▸ **Directions**
Each line below that holds the word "ApsAckFrameControl" counts once; state the total number of such lines and nothing else.

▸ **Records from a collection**
========
(* ===== verification/ApsWitness.v ===== *)
(** * The APS theorems on concrete frames

    Codecs for the APS control bytes and the network key descriptor, with their laws, and the theorems
    of [ApsFrameFacts] and [ApsSecurityFacts] applied to frames built with them. *)

From S2P Require Import Prelude Flat Types AbstractBits Codec Crypto CryptoFacts NwkFrame NwkFrameFacts NwkCodec NwkWitness.
From S2P Require Import ApsFrame ApsFrameFacts ApsSecurity ApsSecurityFacts.

Module ApsWitness.
Import Codec ApsFrame ApsFrameFacts.
Import NwkWitness(no_codec, no_laws, checksum_ccm, checksum_ccm_laws, eui, eui_ok).
#[local] Existing Instances NwkWitness.checksum_ccm NwkWitness.checksum_ccm_laws.
#[local] Existing Instances NwkCodec.security_bits NwkCodec.security_laws NwkCodec.security_size.

(** ** The control bytes *)
#[export] Instance ApsFrameControl_eq_dec : EqDecision ApsFrameControl.
Proof. solve_decision. Defined.
#[export] Instance ApsAckFrameControl_eq_dec : EqDecision ApsAckFrameControl.
Proof. solve_decision. Defined.

Definition aps_types : list ApsFrameType := [TypeData; TypeCommand; TypeAck; TypeInterpan].
Definition aps_modes : list ApsDeliveryMode := [Unicast; Broadcast; Multicast].
Definition mode_code (m : ApsDeliveryMode) : Z := match m with Unicast => 0 | Broadcast => 2 | Multicast => 3 end.
Definition mode_of (z : Z) : option ApsDeliveryMode :=
  match z with 0 => Some Unicast | 2 => Some Broadcast | 3 => Some Multicast | _ => None end.

Definition encode_control (c : ApsFrameControl) : Z :=
  type_code (frame_type c) + mode_code (delivery_mode c) * 4 + reserved1 c * 16 + Z.b2z (security c) * 32
  + Z.b2z (ack_request c) * 64 + Z.b2z (extended_header c) * 128.
Definition decode_control (w : Z) : option ApsFrameControl :=
  ty ← nth_error aps_types (Z.to_nat (field w 0 2));
  mode ← mode_of (field w 2 2);
  Some (mkControl ty mode (field w 4 1) (flag w 5) (flag w 6) (flag w 7)).

Definition encode_ack_control (c : ApsAckFrameControl) : Z :=
  type_code (ack_frame_type c) + mode_code (ack_delivery_mode c) * 4 + Z.b2z (ack_format c) * 16 + Z.b2z (ack_security c) * 32
  + Z.b2z (ack_ack_request c) * 64 + Z.b2z (ack_extended_header c) * 128.
Definition decode_ack_control (w : Z) : option ApsAckFrameControl :=
  ty ← nth_error aps_types (Z.to_nat (field w 0 2));
  mode ← mode_of (field w 2 2);
  Some (mkAckControl ty mode (flag w 4) (flag w 5) (flag w 6) (flag w 7)).

(** A control byte with the bits [parse_aps_frame] looks at. *)
Definition first_bits (w : Z) (ty : ApsFrameType) (secured : bool) : bool :=
  (Z.land w 3 =? type_code ty) && (Z.land w 32 =? if secured then 32 else 0).

Lemma aps_controls_checked :
  forallb (fun ty => forallb (fun m => forallb (fun r => forallb (fun s => forallb (fun a => forallb (fun e =>
    let c := mkControl ty m r s a e in
    value_ok encode_control decode_control c && first_bits (encode_control c) ty s) bools) bools) bools) (seqZ 0 (2 ^ 1))) aps_modes) aps_types = true.
Proof. vm_compute. reflexivity. Qed.
Lemma aps_ack_controls_checked :
  forallb (fun ty => forallb (fun m => forallb (fun r => forallb (fun s => forallb (fun a => forallb (fun e =>
    let c := mkAckControl ty m r s a e in
    value_ok encode_ack_control decode_ack_control c && first_bits (encode_ack_control c) ty s) bools) bools) bools) bools) aps_modes) aps_types = true.
Proof. vm_compute. reflexivity. Qed.

Lemma aps_control_codec v : in_width 1 (reserved1 v) ->
  (in_width (8 * Z.of_nat 1) (encode_control v) /\ decode_control (encode_control v) = Some v) /\
  first_bits (encode_control v) (frame_type v) (security v) = true.
Proof.
  pose proof aps_controls_checked as H. destruct v as [ty m r s a e]. cbn [reserved1]. intros Hr.
  peel H ty. peel H m. peel_range H r Hr. peel H s. peel H a. peel H e. apply andb_true_iff in H as [H ?].
  by apply bool_decide_eq_true in H.
Qed.
Lemma aps_ack_control_codec v :
  (in_width (8 * Z.of_nat 1) (encode_ack_control v) /\ decode_ack_control (encode_ack_control v) = Some v) /\
  first_bits (encode_ack_control v) (ack_frame_type v) (ack_security v) = true.
Proof.
  pose proof aps_ack_controls_checked as H. destruct v as [ty m r s a e].
  peel H ty. peel H m. peel H r. peel H s. peel H a. peel H e. apply andb_true_iff in H as [H ?].
  by apply bool_decide_eq_true in H.
Qed.

(** ** The network key descriptor: the key, the sequence number and two addresses *)
Definition write_descriptor (d : ApsNetworkKeyDescriptor) : option bytes :=
  if (length (key_bytes (nk_key d)) =? 16)%nat && (length (eui64_bytes (nk_destination_address d)) =? 8)%nat && (length (eui64_bytes (nk_source_address d)) =? 8)%nat
  then Some (key_bytes (nk_key d) ++ to_le_bytes 1 (nk_sequence_number d) ++ eui64_bytes (nk_destination_address d) ++ eui64_bytes (nk_source_address d))
  else None.
Definition read_descriptor (bs : bytes) : option (ApsNetworkKeyDescriptor * nat) :=
  if (length bs <? 33)%nat then None
  else Some (mkNetworkKeyDescriptor (mkKey (take 16 bs)) (from_le_bytes (take 1 (drop 16 bs))) (mkEui64 (take 8 (drop 17 bs))) (mkEui64 (take 8 (drop 25 bs))), 33%nat).
Definition descriptor_bits : AbstractBits ApsNetworkKeyDescriptor := {| read_abstract_bits := read_descriptor; write_abstract_bits := write_descriptor |}.

Definition descriptor_fits (d : ApsNetworkKeyDescriptor) : Prop :=
  key_ok (nk_key d) /\ is_u8 (nk_sequence_number d) /\ eui64_ok (nk_destination_address d) /\ eui64_ok (nk_source_address d).

Lemma descriptor_round_trip d : descriptor_fits d ->
  exists bs, write_descriptor d = Some bs /\ is_bytes bs /\ forall rest, read_descriptor (bs ++ rest) = Some (d, length bs).
Proof.
  destruct d as [[k] n [e1] [e2]]. unfold descriptor_fits, write_descriptor, read_descriptor, key_ok, eui64_ok.
  cbn [nk_key nk_sequence_number nk_destination_address nk_source_address key_bytes eui64_bytes].
  intros ([Hk Hkb] & Hn & [H1 H1b] & [H2 H2b]). rewrite Hk, H1, H2. cbn [Nat.eqb andb]. eexists. split; [reflexivity|].
  assert (length (k ++ to_le_bytes 1 n ++ e1 ++ e2) = 33%nat) as Hl by (rewrite !length_app, length_to_le_bytes; lia).
  split; [repeat apply is_bytes_app; auto using is_bytes_to_le_bytes|]. intros rest. rewrite Hl, length_app, Hl.
  rewrite (proj2 (Nat.ltb_ge _ _)) by lia. rewrite <- !(assoc_L (++)).
  rewrite (take_app_length' k) by done. change (drop 25) with (drop (A:=Z) (16 + (1 + 8))). change (drop 17) with (drop (A:=Z) (16 + 1)).
  rewrite <- !drop_drop, !(drop_app_length' k) by done. rewrite (take_app_length' (to_le_bytes 1 n)), !(drop_app_length' (to_le_bytes 1 n)) by (symmetry; apply length_to_le_bytes).
  rewrite (take_app_length' e1), (drop_app_length' e1), (take_app_length' e2) by done. by rewrite from_to_le_bytes by done.
Qed.

Definition descriptor_laws : @AbstractBitsLaws ApsNetworkKeyDescriptor descriptor_bits.
Proof.
  refine (Build_AbstractBitsLaws _ descriptor_bits descriptor_fits _ descriptor_round_trip).
  intros bs v n. cbn. unfold read_descriptor. destruct (Nat.ltb_spec (length bs) 33); [done|]. intros [= _ <-]. lia.
Defined.
Definition all_property : list SpinelPropertyId :=
  [PropLastStatus; PropProtocolVersion; PropNcpVersion; PropInterfaceType; PropInterfaceVendorId; PropCaps;
   PropInterfaceCount; PropPowerState; PropHwaddr; PropLock; PropHboMemMax; PropHboBlockMax; PropStreamDebug;
   PropStreamRaw; PropStreamNet; PropPhyEnabled; PropPhyChan; PropPhyChanSupported; PropPhyFreq; PropPhyCcaThreshold;
   PropPhyTxPower; PropPhyRssi; PropPhyRxSensitivity; PropMacScanState; PropMacScanMask; PropMacScanPeriod;
   PropMacScanBeacon; PropMac154Laddr; PropMac154Saddr; PropMac154Panid; PropMacRawStreamEnabled;
   PropMacPromiscuousMode; PropMacEnergyScanResult; PropMacDataPollPeriod; PropMacRxOnWhenIdleMode;
   PropMac154AltSaddr; PropMacWhitelist; PropMacWhitelistEnabled; PropMacSrcMatchEnabled;
   PropMacSrcMatchShortAddresses; PropMacSrcMatchExtendedAddresses; PropNetSaved; PropNetIfUp; PropNetStackUp;
   PropNetRole; PropNetNetworkName; PropNetXpanid; PropNetMasterKey; PropNetKeySequenceCounter; PropNetPartitionId;
   PropNetRequireJoinExisting; PropNetKeySwitchGuardtime; PropNetPskc; PropIpv6LlAddr; PropIpv6MlAddr;
   PropIpv6MlPrefix; PropIpv6AddressTable; PropIpv6IcmpPingOffload; PropDebugTestAssert; PropDebugNcpLogLevel;
   PropThreadLeaderAddr; PropThreadParent; PropThreadChildTable; PropThreadLeaderRid; PropThreadLeaderWeight;
   PropThreadLocalLeaderWeight; PropThreadNetworkData; PropThreadNetworkDataVersion; PropThreadStableNetworkData;
   PropThreadStableNetworkDataVersion; PropThreadOnMeshNets; PropThreadLocalRoutes; PropThreadAssistingPorts;
   PropThreadAllowLocalNetDataChange; PropThreadMode; PropThreadChildTimeout; PropThreadRloc16;
   PropThreadRouterUpgradeThreshold; PropThreadContextReuseDelay; PropThreadNetworkIdTimeout;
   PropThreadActiveRouterIds; PropThreadRloc16DebugPassthru; PropThreadRouterRoleEnabled;
   PropThreadRouterDowngradeThreshold; PropThreadRouterSelectionJitter; PropThreadPreferredRouterId;
   PropThreadNeighborTable; PropThreadChildCountMax; PropThreadLeaderNetworkData; PropThreadStableLeaderNetworkData;
   PropThreadJoiners; PropThreadCommissionerEnabled; PropThreadBaProxyEnabled; PropThreadBaProxyStream;
   PropThreadDisoveryScanJoinerFlag; PropThreadDiscoveryScanEnableFiltering; PropThreadDiscoveryScanPanid;
   PropThreadSteeringData; PropJamDetectEnable; PropJamDetected; PropJamDetectRssiThreshold; PropJamDetectWindow;
   PropJamDetectBusy; PropJamDetectHistoryBitmap; PropGpioConfig; PropGpioState; PropGpioStateSet;
   PropGpioStateClear; PropTrng32; PropTrng128; PropTrngRaw32; PropNestStreamMfg].

Definition property_of (z : Z) : option SpinelPropertyId := find (fun x => property_code x =? z) all_property.

Lemma property_of_code x : property_of (property_code x) = Some x.
Proof. by destruct x. Qed.
#[export] Instance SpinelPropertyId_eq_dec : EqDecision SpinelPropertyId.
Proof. exact (eq_dec_by_code property_code property_of property_of_code). Defined.

Inductive SpinelStatus : Type :=
| StatusOk | StatusFailure | StatusUnimplemented | StatusInvalidArgument | StatusInvalidState | StatusInvalidCommand
| StatusInvalidInterface | StatusInternalError | StatusSecurityError | StatusParseError | StatusInProgress
| StatusNomem | StatusBusy | StatusPropNotFound | StatusDropped | StatusEmpty | StatusCmdTooBig | StatusNoAck
| StatusCcaFailure | StatusAlready | StatusItemNotFound | StatusInvalidCommandForProp | StatusUnknownNeighbor
| StatusNotCapable | StatusResponseTimeout | StatusResetPowerOn | StatusResetExternal | StatusResetSoftware
| StatusResetFault | StatusResetCrash | StatusResetAssert | StatusResetOther | StatusResetUnknown
| StatusResetWatchdog.

Definition status_code (x : SpinelStatus) : Z :=
  match x with
  | StatusOk => 0 | StatusFailure => 1 | StatusUnimplemented => 2 | StatusInvalidArgument => 3
  | StatusInvalidState => 4 | StatusInvalidCommand => 5 | StatusInvalidInterface => 6 | StatusInternalError => 7
  | StatusSecurityError => 8 | StatusParseError => 9 | StatusInProgress => 10 | StatusNomem => 11 | StatusBusy => 12
  | StatusPropNotFound => 13 | StatusDropped => 14 | StatusEmpty => 15 | StatusCmdTooBig => 16 | StatusNoAck => 17
  | StatusCcaFailure => 18 | StatusAlready => 19 | StatusItemNotFound => 20 | StatusInvalidCommandForProp => 21
  | StatusUnknownNeighbor => 22 | StatusNotCapable => 23 | StatusResponseTimeout => 24 | StatusResetPowerOn => 112
  | StatusResetExternal => 113 | StatusResetSoftware => 114 | StatusResetFault => 115 | StatusResetCrash => 116
  | StatusResetAssert => 117 | StatusResetOther => 118 | StatusResetUnknown => 119 | StatusResetWatchdog => 120
  end.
========
▸ **Answer section**
3